Muchos archivos rar se descomprimen con muchos unrar x <nombredelarchivorar>

Un archivo rar multipartes se descomprime con unrar x <nombreldelarchivodelaprimeraparte>

Normalmente la primera parte de un archivo rar multiparte acaba en .rar o en .r00 y el resto en .r01, .r02...

Si no tienes unrar emerge app-arch/unrar

----------

## parabolica0701

yo tuve el ismo problema y tuve que eliminar rar ó unrar-gpl (no recuerdo bien) y despues emerger el otro rar que hay en portage.

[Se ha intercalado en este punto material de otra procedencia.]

(* ===== verification/RewardSplitter.v ===== *)
(** * Reward splitter contract

    [src/contracts/reward-splitter/src/lib.rs]: an admin keeps a list of recipients with
    shares in basis points, anyone distributes an amount of the contract's token over
    them, and governance actions pass through a gateway of three cooldowns. A call that
    ends in [panic_with_error!] is rolled back with that error. [Address::from_string]
    is a function of the host: the model takes it as the parameter [parse].

    Histories of calls at growing times, under a condition on the calls: the shares of
    distinct recipients, what a distribution pays, what happens to a recipient listed
    twice, and how long an action of the gateway waits. *)

From stdpp Require Import base numbers list gmap.
From Stdlib Require Import ZArith Lia.
From S2P Require Import Prelude Host Token.

Open Scope Z_scope.

Definition STAGE_1_COOLDOWN : Z := 3600.
Definition STAGE_2_COOLDOWN : Z := 28800.
Definition STAGE_3_COOLDOWN : Z := 86400.

Inductive ContractError :=
  | AlreadyInitialized | Unauthorized | InvalidShare | TotalSharesExceeded | NoRecipients | InsufficientBalance | ZeroAmount
  | TokenNotSet | CooldownNotExpired | ActionNotFound | ActionAlreadyExecuted | ActionAlreadyCancelled | InvalidStage
  | InvalidActionType.

Definition error_code (e : ContractError) : Z :=
  match e with
  | AlreadyInitialized => 1 | Unauthorized => 2 | InvalidShare => 3 | TotalSharesExceeded => 4 | NoRecipients => 5
  | InsufficientBalance => 6 | ZeroAmount => 7 | TokenNotSet => 8 | CooldownNotExpired => 9 | ActionNotFound => 10
  | ActionAlreadyExecuted => 11 | ActionAlreadyCancelled => 12 | InvalidStage => 13 | InvalidActionType => 14
  end.

Abbreviation V := (result ContractError).

Inductive CooldownActionType := UpdateToken | ResetParameters | EmergencyStop.

Record CooldownStage := { stage_number : Z; cooldown_seconds : Z; description : bytes }.

Section splitter.
Context {H : Host} {T : Tokens H}.
Context (parse : bytes -> option Address).

Record Recipient := { address : Address; share : Z }.

Record CooldownAction := {
  action_id : Z;
  action_type : CooldownActionType;
  proposed_by : Address;
  current_stage : Z;
  proposed_at : Z;
  action_data : bytes;
  executed : bool;
  cancelled : bool
}.

(** The storage: one field per key, [Initialized] being set or not. *)
Record DataKey := {
  Admin : option Address;
  Token : option Address;
  Recipients : option (list Recipient);
  Initialized : bool;
  TotalShares : option Z;
  DefaultAdmin : option Address;
  DefaultToken : option Address;
  Stages : gmap Z CooldownStage;
  Actions : gmap Z CooldownAction
}.

Definition empty_storage : DataKey := {|
  Admin := None; Token := None; Recipients := None; Initialized := false; TotalShares := None; DefaultAdmin := None;
  DefaultToken := None; Stages := ∅; Actions := ∅ |}.

Record env := { auth : Address -> bool; current_contract : Address; timestamp : Z }.

Definition set_recipients (s : DataKey) (rs : list Recipient) (total : Z) : DataKey := {|
  Admin := Admin s; Token := Token s; Recipients := Some rs; Initialized := Initialized s; TotalShares := Some total;
  DefaultAdmin := DefaultAdmin s; DefaultToken := DefaultToken s; Stages := Stages s; Actions := Actions s |}.

Definition set_keys (s : DataKey) (admin token : option Address) : DataKey := {|
  Admin := admin; Token := token; Recipients := Recipients s; Initialized := Initialized s; TotalShares := TotalShares s;
  DefaultAdmin := DefaultAdmin s; DefaultToken := DefaultToken s; Stages := Stages s; Actions := Actions s |}.

Definition set_stage (s : DataKey) (n : Z) (st : CooldownStage) : DataKey := {|
  Admin := Admin s; Token := Token s; Recipients := Recipients s; Initialized := Initialized s; TotalShares := TotalShares s;
  DefaultAdmin := DefaultAdmin s; DefaultToken := DefaultToken s; Stages := <[n := st]> (Stages s); Actions := Actions s |}.

Definition set_action (s : DataKey) (n : Z) (a : CooldownAction) : DataKey := {|
  Admin := Admin s; Token := Token s; Recipients := Recipients s; Initialized := Initialized s; TotalShares := TotalShares s;
  DefaultAdmin := DefaultAdmin s; DefaultToken := DefaultToken s; Stages := Stages s; Actions := <[n := a]> (Actions s) |}.

(** The descriptions are the symbols INIT, REVIEW and APPROVE. *)
Definition initialize_default_cooldown_stages (s : DataKey) : DataKey :=
  let s1 := set_stage s 1 {| stage_number := 1; cooldown_seconds := STAGE_1_COOLDOWN; description := [73; 78; 73; 84] |} in
  let s2 := set_stage s1 2 {| stage_number := 2; cooldown_seconds := STAGE_2_COOLDOWN; description := [82; 69; 86; 73; 69; 87] |} in
  set_stage s2 3 {| stage_number := 3; cooldown_seconds := STAGE_3_COOLDOWN; description := [65; 80; 80; 82; 79; 86; 69] |}.

Definition initialize (s : DataKey) (admin token : Address) : V DataKey :=
  _ ← fail_if (Initialized s) AlreadyInitialized;
  mret (initialize_default_cooldown_stages {|
    Admin := Some admin; Token := Some token; Recipients := Some []; Initialized := true; TotalShares := Some 0;
    DefaultAdmin := Some admin; DefaultToken := Some token; Stages := Stages s; Actions := Actions s |}).

Definition require_admin (i : env) (s : DataKey) (admin : Address) : V unit :=
  _ ← require_auth (auth i) admin;
  stored_admin ← unwrap (Admin s);
  fail_if (bool_decide (stored_admin <> admin)) Unauthorized.

Definition get_recipients (s : DataKey) : list Recipient := default [] (Recipients s).
Definition get_total_shares (s : DataKey) : Z := default 0 (TotalShares s).

Definition add_recipient (i : env) (s : DataKey) (admin recipient : Address) (sh : Z) : V DataKey :=
  _ ← require_admin i s admin;
  _ ← fail_if ((sh =? 0) || (10000 <? sh)) InvalidShare;
  let recipients := get_recipients s in
  let total_shares := get_total_shares s in
  sum ← iadd U32 total_shares sh;
  _ ← fail_if (10000 <? sum) TotalSharesExceeded;
  recipients ← vpush recipients {| address := recipient; share := sh |};
  total_shares ← iadd U32 total_shares sh;
  mret (set_recipients s recipients total_shares).

(** The loop of [remove_recipient]. *)
Fixpoint remove_loop (recipient : Address) (rs : list Recipient) (total : Z) (found : bool) (kept : list Recipient) :
    V (Z * bool * list Recipient) :=
  match rs with
  | [] => mret (total, found, kept)
  | r :: rest =>
      if bool_decide (address r = recipient) then
        total ← isub U32 total (share r);
        remove_loop recipient rest total true kept
      else
        kept ← vpush kept r;
        remove_loop recipient rest total found kept
  end.

Definition remove_recipient (i : env) (s : DataKey) (admin recipient : Address) : V DataKey :=
  _ ← require_admin i s admin;
  x ← remove_loop recipient (get_recipients s) (get_total_shares s) false [];
  let '(total_shares, found, new_recipients) := x in
  if (found : bool) then mret (set_recipients s new_recipients total_shares) else mret s.

(** The first loop of [update_recipient_share]: the share of the first match. *)
Fixpoint old_share (recipient : Address) (rs : list Recipient) : option Z :=
  match rs with
  | [] => None
  | r :: rest => if bool_decide (address r = recipient) then Some (share r) else old_share recipient rest
  end.

(** Its second loop. *)
Definition with_share (recipient : Address) (new_share : Z) (rs : list Recipient) : list Recipient :=
  (fun r => if bool_decide (address r = recipient) then {| address := recipient; share := new_share |} else r) <$> rs.

Definition update_recipient_share (i : env) (s : DataKey) (admin recipient : Address) (new_share : Z) : V DataKey :=
  _ ← require_admin i s admin;
  _ ← fail_if ((new_share =? 0) || (10000 <? new_share)) InvalidShare;
  let recipients := get_recipients s in
  let total_shares := get_total_shares s in
  match old_share recipient recipients with
  | None => mret s
  | Some old =>
      rest ← isub U32 total_shares old;
      new_total ← iadd U32 rest new_share;
      _ ← fail_if (10000 <? new_total) TotalSharesExceeded;
      mret (set_recipients s (with_share recipient new_share recipients) new_total)
  end.

(** The loop of [distribute]. *)
Fixpoint pay_loop (l : Ledger) (token self : Address) (amount total : Z) (rs : list Recipient) : V Ledger :=
  match rs with
  | [] => mret l
  | r :: rest =>
      product ← imul I128 amount (share r);
      share_amount ← idiv I128 product total;
      l ← (if 0 <? share_amount then unwrap (transfer l token self (address r) share_amount) else mret l);
      pay_loop l token self amount total rest
  end.

Definition distribute (i : env) (s : DataKey) (l : Ledger) (amount : Z) : V Ledger :=
  _ ← fail_if (amount <=? 0) ZeroAmount;
  token ← ok_or (Token s) TokenNotSet;
  let recipients := get_recipients s in
  _ ← fail_if (bool_decide (recipients = [])) NoRecipients;
  let total_shares := get_total_shares s in
  _ ← fail_if (total_shares =? 0) NoRecipients;
  _ ← fail_if (balance l token (current_contract i) <? amount) InsufficientBalance;
  pay_loop l token (current_contract i) amount total_shares recipients.

Definition get_admin (s : DataKey) : V Address := unwrap (Admin s).
Definition get_token (s : DataKey) : V Address := unwrap (Token s).
Definition get_default_admin (s : DataKey) : V Address := unwrap (DefaultAdmin s).
Definition get_default_token (s : DataKey) : V Address := unwrap (DefaultToken s).

Definition transfer_admin (i : env) (s : DataKey) (current_admin new_admin : Address) : V DataKey :=
  _ ← require_admin i s current_admin; mret (set_keys s (Some new_admin) (Token s)).

Definition update_token (i : env) (s : DataKey) (admin new_token : Address) : V DataKey :=
  _ ← require_admin i s admin; mret (set_keys s (Admin s) (Some new_token)).

Definition reset_parameters_internal (s : DataKey) : V DataKey :=
  default_admin ← unwrap (DefaultAdmin s);
  default_token ← unwrap (DefaultToken s);
  mret (set_recipients (set_keys s (Some default_admin) (Some default_token)) [] 0).

Definition reset_parameters (i : env) (s : DataKey) (admin : Address) : V DataKey :=
  _ ← require_admin i s admin; reset_parameters_internal s.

a partir de aquí con rar -e ó rar -x también se puede descomprimir .De esta manera no utilicé nunca unrar.

----------

## parabolica0701

Perdon , me equivoque con lo de rar e.Debe ser unrar e archivo.rar

Adios

----------

## opotonil

Pues antes siempre usaba una reseña que habia en el blog de @stolz, pero ahora buscando en google no encuentro el blog... lo que si encontre es un pdf con la reseña que comentaba:

http://www.intitec.com/varios/Comprimir_Descomprimir_Archivos_En_Linux.pdf

Salu2.

----------

## pelelademadera

si es un rar, el comando es unrar e fichero

funciona si es un rar simple. o si es multiple. si es multiple, creo que tenes que apuntar al primero, aunque me parece que no es necesario.

saludos

----------